Performance of a silica T-tube interface for the determination of cadmium, copper, lead, zinc and mercury in flowing liquid streams by atomic absorption spectrometry
Abstract
An all-silica interface for coupling flowing liquid streams with on-line monitoring by atomic absorption spectrometry (AAS), was evaluated for the determination of Cd, Cu, Pb, Zn and Hg. In operation, the mobile phase was nebulized by thermospray effect into a hydrogen–oxygen diffused flame maintained within a heated pyrolysis chamber. The expanding gases entrained the combustion products into an optical tube mounted within the optical beam of the spectrometer. Low to sub-nanogram limits of detection for each of the elements were achieved with either an aqueous or a methanolic mobile phase. Although optimal operating conditions of the interface were somewhat different for each analyte element, the optimum total flow of make-up gases and the ratio of H2:O2, as predicted by response surface models, were surprisingly similar for Cd, Cu, Pb and Zn detection. Yet the ratio of O2:H2 flow to the interface was important only for the determination of Pb. By contrast to the other metals, determination of Hg was optimized by turning off the flows of these gases to the interface.

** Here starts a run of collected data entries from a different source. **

(* ===== verification/TcpSpec.v ===== *)
(** The nodes of [Tcp.v], with their tasks and connections, are the nodes of
    [Cluster.v] on a network that may lose, delay and reorder messages: what a
    node takes out of its channel was sent to it, or comes from a client. *)

From S2P Require Import Prelude Wp Bytes Float LogRecord RaftTypes LogStore RaftNode Protocol.
From S2P Require Import RaftSim Runtime Network Cluster RaftSafety Journal Tcp.

(** [bincode] gives back what it has written. *)
Class MessageBincodeLaws `{MessageBincode} : Prop :=
  message_back m buf : serialize_message m = Some buf → deserialize_message buf = Some m.

(** ** What a task does to the table of connections

    Connections keep their peers; what is new in a channel was sent to the peer
    whose connection it is. [w] are the messages that were sent. *)
Record evolves (w : list (NodeId * Message)) (n n' : Network) : Prop := {
  ev_id : local_id n' = local_id n;
  ev_registry : registry n' = registry n;
  ev_table : table_ok n → table_ok n';
  ev_next : next_connection n ≤ next_connection n';
  ev_senders p c : c < next_connection n →
    active_senders n' !! p = Some c → active_senders n !! p = Some c;
  ev_channels c q' m : c < next_connection n → channels n' !! c = Some q' → m ∈ q' →
    (∃ q, channels n !! c = Some q ∧ m ∈ q) ∨ ∃ to, active_senders n !! to = Some c ∧ (to, m) ∈ w;
}.

Lemma evolves_refl w n : evolves w n n.
Proof. split; eauto. Qed.

Lemma evolves_trans w n1 n2 n3 : evolves w n1 n2 → evolves w n2 n3 → evolves w n1 n3.
Proof.
  intros [] []. split; [congruence|congruence|auto|lia| |].
  - intros p c Hc Hp. apply ev_senders0, ev_senders1; [done|lia|done].
  - intros c q m Hc Hq Hm.
    destruct (ev_channels1 c q m) as [(q2 & Hq2 & Hm2)|(to & Hto & Hm2)]; [lia|done..| |].
    + by eapply ev_channels0.
    + right. exists to. auto.
Qed.

(** The table after an operation that cannot fail. *)
Lemma event_table e n n' :
  network_event e n = (Ok (), n') → table_ok n → table_ok n'.
Proof. intros E Hn. destruct (network_event_tidy e n Hn) as ([] & n1 & E' & ?). congruence. Qed.

Lemma send_evolves w to m n :
  (to, m) ∈ w → ∃ n', transport_send to m n = (Ok (), n') ∧ evolves w n n'.
Proof.
  intros Hw. pose proof (event_table (Send to m) n) as Ht. cbn [network_event] in Ht.
  unfold transport_send in *. rewrite bind_eq in *. cbn [get] in *.
  destruct (active_senders n !! to) as [c|] eqn:Ec; [|exists n; split; [done|apply evolves_refl]].
  eexists. split; [reflexivity|]. split; cbn; try done; [by apply Ht|].
  intros c' q' m' _ Hq Hm. destruct (decide (c = c')) as [<-|Hne].
  - rewrite lookup_alter_eq in Hq. apply fmap_Some in Hq as (q & Hq & ->).
    apply elem_of_app in Hm as [Hm| ->%list_elem_of_singleton]; [left|right]; by eexists.
  - rewrite lookup_alter_ne in Hq by done. left. by exists q'.
Qed.

Lemma sends_evolve w msgs n :
  (∀ x, x ∈ msgs → x ∈ w) →
  ∃ n', for_each msgs (λ x, transport_send x.1 x.2) n = (Ok (), n') ∧ evolves w n n'.
Proof.
  revert n. induction msgs as [|[to m] msgs IH]; intros n Hw.
  { exists n. split; [done|apply evolves_refl]. }
  destruct (send_evolves w to m n) as (n1 & E1 & H1); [apply Hw; by left|].
  destruct (IH n1) as (n2 & E2 & H2); [intros x Hx; apply Hw; by right|].
  exists n2. cbn [for_each]. erewrite bind_Ok by exact E1. split; [done|by eapply evolves_trans].
Qed.

Lemma spawn_evolves w p n n' :
  spawn_connection_tasks p n = (Ok (), n') →
  evolves w n n' ∧ next_connection n' = S (next_connection n) ∧
  channels n' !! next_connection n = Some [] ∧
  (table_ok n → ∀ q, active_senders n' !! q = Some (next_connection n) → q = p).
Proof.
  intros E. assert (table_ok n → table_ok n') as Ht.
  { intros Hn. destruct (spawn_tidy p n Hn) as ([] & n1 & E' & ?). congruence. }
  unfold spawn_connection_tasks in E. rewrite bind_eq in E. cbn in E. injection E as <-.
  split_and!; cbn in *; [|done|by rewrite lookup_insert_eq|].
  - split; cbn; [done|done|done|lia| |].
    + intros q c Hc [[<- <-]|[_ Hq]]%lookup_insert_Some; [lia|done].
    + intros c q m Hc [[<- <-]|[_ Hq]]%lookup_insert_Some Hm; [lia|left; by exists q].
  - intros Hn q [[<- _]|[_ Hq]]%lookup_insert_Some; [done|].
    apply (to_connection _ Hn) in Hq. lia.
Qed.

Lemma writer_end_evolves w c n n' : writer_end c n = (Ok (), n') → evolves w n n'.
Proof.
  intros E. pose proof (event_table (WriterEnd c) n n' E) as Ht. injection E as <-.
  split; cbn in *; try done. intros c' q m _ [_ Hq]%lookup_delete_Some Hm. left. by exists q.
Qed.

Lemma reader_end_evolves w p n n' : reader_end p n = (Ok (), n') → evolves w n n'.
Proof.
  intros E. pose proof (event_table (ReaderEnds p) n n' E) as Ht. injection E as <-.
  split; cbn in *; try done.
  - intros q c _ [_ Hq]%lookup_delete_Some. done.
  - intros c q m _ Hq Hm. left. by exists q.
Qed.
Lemma client_session_witness :
  let c := connect (Some {| written := []; incoming := take 9 (response_bytes answers);
                            capacity := None |}) (lit "127.0.0.1:6001") me in
  (run_requests asked_for c).1 = Ok [ShownOk (lit "written")] ∧
  ∃ j c' c'' s rest, arrived 9 j answers ∧
    run_requests asked_for c = (Ok (shown_responses (take j asked_for) answers), c') ∧
    run_requests (take j asked_for) c = (Ok (shown_responses (take j asked_for) answers), c'') ∧
    stream c'' = Some s ∧ read_handshake (written s) = Some (me, rest) ∧
    reader_task rest = Ok (request_messages me 1 (take j asked_for), Disconnected).
Proof.
  split; [by vm_compute|].
  apply client_session; [done|apply requests_deliverable|apply answers_answerable|by vm_compute..].
Defined.

Definition typed : list Typed := [TypeSet (lit "k") [lit "7"]; TypeGet (lit "k")].

Definition fresh_session : Session := {|
  client := connect (Some {| written := []; incoming := response_bytes answers;
                             capacity := None |}) (lit "127.0.0.1:6001") me;
  terminal := []; dials := 1;
|}.

Lemma typed_requests_witness :
  ∃ out c', run_requests asked_for (client fresh_session) = (Ok out, c') ∧
    out = [ShownOk (lit "written"); ShownValue (lit "k") (Int 7)] ∧
    client_loop (λ _ _, None) [lit "set k 7"; lit "get k"] fresh_session =
      (Ok (), fresh_session <| client := c' |> <| terminal := terminal fresh_session ++ out |>).
Proof.
  do 2 eexists. split; [vm_compute; reflexivity|]. split; [reflexivity|].
  apply (typed_requests (λ _ _, None) typed fresh_session).
  - repeat constructor; by vm_compute.
  - vm_compute. reflexivity.
Defined.

Lemma prompt_total_witness :
  ∃ s', client_loop (λ _ _, None) [lit "get"; lit " SET k 7 "; lit "what"] fresh_session = (Ok (), s') ∧
    ∃ out, terminal s' = terminal fresh_session ++ out.
Proof. by apply prompt_total. Defined.

End Example.
(* ===== verification/Concurrent.v ===== *)
(** The database of [src/database] under several threads. What a thread does
    while it holds a lock is one step, and the steps of the threads interleave
    in any way that the locks allow.

    The flush lock and the write lock of the memtable are held from the
    beginning of a flush to its end, so one of them stands for both. The lock
    of the log, the lock of the levels and the read lock of the memtable are
    released before any other lock is taken or within the same step. Steps
    that overlap in time without a common lock write and remove only files
    that no other thread uses. *)

From S2P Require Import Prelude Bytes Float LogRecord Logger Format Bloom Index.
From S2P Require Import SSTable Heap Merge Database DatabaseRefine.

(** Where a thread is. *)
Inductive Pc : Type :=
  (* insert and delete: the log, the memtable *)
  | PcLog (c : Command)
  | PcData (c : Command)
  (* flushing; the last three hold the memtable *)
  | PcCheckFlush
  | PcFlush
  | PcPublish (sstable : SSTable)
  | PcTruncate
  | PcClear
  (* compaction; all but the first hold the compaction lock *)
  | PcCheckCompact
  | PcLevels (todo : list (nat * bool))
  | PcSnapshot (level : nat) (todo : list (nat * bool))
  | PcMerge (level : nat) (current_level next_level : list SSTable) (todo : list (nat * bool))
  | PcSwap (level : nat) (current_level next_level : list SSTable) (compacted : SSTable)
      (todo : list (nat * bool))
  | PcRemove (old_paths : list bytes) (todo : list (nat * bool))
  (* get: the memtable, the levels *)
  | PcGetData (key : str)
  | PcGetLevels (key : str)
  | PcDone (r : res (option Value)).

Section sections.
Context `{F64Text} `{F64Math} `{Xxh3}.

(** ** What a thread does while it holds a lock, and where it is then *)

(** [insert] and [delete]: the log, *)
Definition log_section (c : Command) : M Database Pc :=
  zoom log (Logger.log c);; mret (PcData c).

(** and the memtable. *)
Definition data_section (c : Command) : M Database Pc :=
  modify (λ d, d <| data := replay (data d) c |>);; mret PcCheckFlush.

(** [maybe_flush]. *)
Definition check_flush_section : M Database Pc :=
  d ← Prelude.get;
  mret (if bool_decide (data_threshold d ≤ size (data d)) then PcFlush else PcCheckCompact).

(** [flush_memory_to_disk] up to the finished file. *)
Definition flush_section : M Database Pc :=
  o ← flush_write;
  mret match o with None => PcCheckCompact | Some sstable => PcPublish sstable end.

Definition publish_section (sstable : SSTable) : M Database Pc :=
  levels ← gets leveled_sstable;
  match levels with
  | [] => mret PcCheckCompact
  | level0 :: levels' =>
      modify (λ d, d <| leveled_sstable := (level0 ++ [sstable]) :: levels' |>);;
      mret PcTruncate
  end.

Definition truncate_section : M Database Pc := zoom log truncate;; mret PcClear.

Definition clear_section : M Database Pc :=
  modify (λ d, d <| data := ∅ |>);; mret PcCheckCompact.

(** [maybe_compact]. *)
Definition check_compact_section : M Database Pc :=
  levels ← gets leveled_sstable;
  if decide (length levels < 2) then mret (PcDone (Ok None)) else
  threshold ← gets sstable_threshold;
  mret (PcLevels (should_compact threshold levels)).

Definition levels_section (todo : list (nat * bool)) : M Database Pc :=
  mret match todo with
       | [] => PcDone (Ok None)
       | (level, true) :: todo' => PcSnapshot level todo'
       | (_, false) :: todo' => PcLevels todo'
       end.

(** [compact_level]: reading the levels, *)
Definition snapshot_section (level : nat) (todo : list (nat * bool)) : M Database Pc :=
  o ← snapshot_levels level;
  mret match o with
       | None => PcLevels todo
       | Some (current_level, next_level) => PcMerge level current_level next_level todo
       end.

(** merging their files, without any lock on the levels, *)
Definition merge_section (level : nat) (current_level next_level : list SSTable)
    (todo : list (nat * bool)) : M Database Pc :=
  compacted ← write_compacted current_level next_level;
  mret (PcSwap level current_level next_level compacted todo).

(** publishing the new table, *)
Definition swap_section (level : nat) (current_level next_level : list SSTable)
    (compacted : SSTable) (todo : list (nat * bool)) : M Database Pc :=
  b ← swap_levels level (length current_level) (length next_level) compacted;
  mret (if b : bool then PcRemove (file_name <$> current_level ++ next_level) todo
        else PcLevels todo).

(** and removing the old files. *)
Definition remove_section (old_paths : list bytes) (todo : list (nat * bool)) : M Database Pc :=
  remove_files old_paths;;
  modify (λ d, d <| total_compactions := wrap 64 (total_compactions d + 1) |>);;
  mret (PcLevels todo).

(** [get]: the memtable, *)
Definition get_data_section (key : str) : M Database Pc :=
  d ← Prelude.get;
  mret match data d !! key with
       | Some entry => PcDone (Ok (entry_value entry))
       | None => PcGetLevels key
       end.

(** and the levels; the files are read under their lock. *)
Definition get_levels_section (key : str) : M Database Pc :=
  d ← Prelude.get;
  o ← zoom dir (search (mjoin (reverse <$> leveled_sstable d)) key);
  mret (PcDone (Ok (o ≫= entry_value))).

Definition section (pc : Pc) : M Database Pc :=
  match pc with
  | PcLog c => log_section c
  | PcData c => data_section c
  | PcCheckFlush => check_flush_section
  | PcFlush => flush_section
  | PcPublish sstable => publish_section sstable
  | PcTruncate => truncate_section
  | PcClear => clear_section
  | PcCheckCompact => check_compact_section
  | PcLevels todo => levels_section todo
  | PcSnapshot level todo => snapshot_section level todo
  | PcMerge level current_level next_level todo =>
      merge_section level current_level next_level todo
  | PcSwap level current_level next_level compacted todo =>
      swap_section level current_level next_level compacted todo
  | PcRemove old_paths todo => remove_section old_paths todo
  | PcGetData key => get_data_section key
  | PcGetLevels key => get_levels_section key
  | PcDone _ => mret pc
  end.

(** An error or a panic ends the operation. (A panic would poison the locks;
    [ConcurrentSpec.v] shows that there is none.) *)
Definition next_pc (r : res Pc) : Pc :=
  match r with Ok pc => pc | Err e => PcDone (Err e) | Panic p => PcDone (Panic p) end.

(** ** Locks *)

Definition holds_data (pc : Pc) : bool :=
  match pc with PcPublish _ | PcTruncate | PcClear => true | _ => false end.
Definition wants_data (pc : Pc) : bool :=
  match pc with PcData _ | PcCheckFlush | PcFlush | PcGetData _ => true | _ => false end.
Definition holds_compaction (pc : Pc) : bool :=
  match pc with
  | PcLevels _ | PcSnapshot _ _ | PcMerge _ _ _ _ | PcSwap _ _ _ _ _ | PcRemove _ _ => true
  | _ => false
  end.
Definition wants_compaction (pc : Pc) : bool :=
  match pc with PcCheckCompact => true | _ => false end.

(** ** Threads *)

(** The database and the threads that use it. *)
Record System : Type := MkSystem { sys_db : Database; sys_threads : gmap nat Pc }.

(** The locks that the thread [i] wants at [pc] are free. *)
Definition free (ts : gmap nat Pc) (i : nat) (pc : Pc) : Prop :=
  ∀ j pc', ts !! j = Some pc' → j ≠ i →
    (wants_data pc = true → holds_data pc' = false) ∧
    (wants_compaction pc = true → holds_compaction pc' = false).

(** Calls of the database. *)
Inductive Call : Type := CallWrite (c : Command) | CallGet (key : str).

Definition start_pc (call : Call) : Pc :=
  match call with CallWrite c => PcLog c | CallGet key => PcGetData key end.

Definition is_done (pc : Pc) : bool := match pc with PcDone _ => true | _ => false end.

(** What happens: a thread calls an operation, or runs one step of it. *)
Inductive Label : Type := Called (i : nat) (call : Call) | Ran (i : nat) (pc : Pc).

Inductive cstep : System → Label → System → Prop :=
  | cstep_call d ts i call :
      (∀ pc, ts !! i = Some pc → is_done pc = true) →
      match call with CallWrite c => command_ok c | CallGet _ => True end →
      cstep (MkSystem d ts) (Called i call) (MkSystem d (<[i := start_pc call]> ts))
  | cstep_run d ts i pc r d' :
      ts !! i = Some pc → is_done pc = false → free ts i pc →
      section pc d = (r, d') →
      cstep (MkSystem d ts) (Ran i pc) (MkSystem d' (<[i := next_pc r]> ts)).

(** A run, with what happened in it. *)
Inductive csteps : System → list Label → System → Prop :=
  | csteps_refl s : csteps s [] s
  | csteps_snoc s tr s1 l s2 : csteps s tr s1 → cstep s1 l s2 → csteps s (tr ++ [l]) s2.

(** The thread runs alone for a number of steps. *)
Fixpoint run_alone (fuel : nat) (pc : Pc) : M Database Pc :=
  match fuel with
  | O => mret pc
  | S fuel' => if is_done pc then mret pc else pc ← section pc; run_alone fuel' pc
  end.

End sections.

(** Unfold the section of a place. *)
Ltac at_section :=
  cbn [section];
  unfold log_section, data_section, check_flush_section, flush_section, publish_section,
    truncate_section, clear_section, check_compact_section, levels_section, snapshot_section,
    merge_section, swap_section, remove_section, get_data_section, get_levels_section.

The response to Hg was increased 6-fold by substituting methanol for water as the mobile phase carrier. By contrast, the AAS responses to the other elements was unaffected by this change in carrier solvent. The utility of the high-performance liquid chromatography (HPLC)–AAS interface was demonstrated by monitoring the Cd, Zn or Cu bound to a crude metallothionein isolate from a single freshwater mollusc by gel permeation HPLC.